March 3, 2007
Psalms away
I’ve been chanting Psalms, and teaching about chanting Psalms, for years now. But ever since connecting up a few weeks ago with Cynthia Bourgeault’s Chanting the Psalms, and its vivid and compelling case for the contemplative depths of this ancient practice, I have renewed my own personal engagement in this practice. What Cynthia has helped me see is that there is a non-verbal , non-conceptual profundity to the Psalm texts. This has nothing to do with theology or even semantics. It has to do with engaging the words, chewing on them, letting them speak in deep ways beyond reason or linguistic meaning.
I am so grateful for this new persective, since on any given encounter with the Psalms I am more likely than not to get very ticked off by the surface layers of meaning: the dualism, the baby-smashing, enemy-cursing, self-indulgent whining that are so often present there. But no: there’s a way to see these texts as bearing a meaning beyond the meaning, not entirely independent of it, to be sure–but purified, perfected, wise in ways I can’t quite grasp.
It’s as though there is a sweet wisdom contained somewhere in there, that may require a great deal of maturity to grasp but *certainly* requires an open-hearted willingness to embrace what’s there without any conditions at all. That takes trust, it takes patience, it takes a willingness to suspend judgment. All by themselves, those are good qualities to cultivate. But as my recent experiments seem to suggest, taking the Psalms as they are might just open up something deeper as well. I’m curious to see what that might be.

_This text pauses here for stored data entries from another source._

(** * The BLS OEWS clean-up pipeline of [src/process_bls.py]

    A shallow embedding of the record-reconciliation pipeline: the lookup
    loaders, the schema normalizer [much_consistency], the crosswalker
    [map_soc], the peer classifier [map_peer_type], the null harmonizer
    [map_nulls], the driver [clean_bls] and the final split
    [split_bls_ogroup], followed by the properties of the specification
    that concern them.

    A pandas DataFrame is a list of column labels and a list of rows; every
    row carries its index label.  Exceptions are values of an error monad;
    the [print] lines of the driver and of the loaders are collected in a
    log. *)

From Stdlib Require Import ZArith Ascii String List Permutation Sorted Lia.
From stdpp Require Import base decidable countable option list strings gmap sorting.

Local Open Scope string_scope.
Local Open Scope list_scope.

(** ** Cell values *)

(** What a spreadsheet cell holds once [pd.read_excel] has read it: NaN
    (an empty cell), text, or a number.  The code never computes with the
    numeric statistics, it only moves them, so numbers are kept as
    integers. *)
Inductive val :=
| VNull
| VStr (s : string)
| VNum (z : Z).

#[global] Instance val_eq_dec : EqDecision val.
Proof. solve_decision. Defined.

This reminds, too, of the Buddhist teaching about how to relate to one’s thoughts in meditation, which is not a rejection, not an attachment, but a willingness to just *be fully present* with one’s thoughts as they are happening and let them emerge in simplicity and clarity–almost an attitude of welcoming.
So maybe the Psalms are just a particular form of thought, a playground within which the qualities above can be cultivated in a focused way. Shamata (calm abiding) meditation is taught with focus on a seashell, a leaf or image of the Buddha. So maybe the Psalms can function as exactly that same sort of support: not as an end in themselves but as a framework within which consciousness can be explored.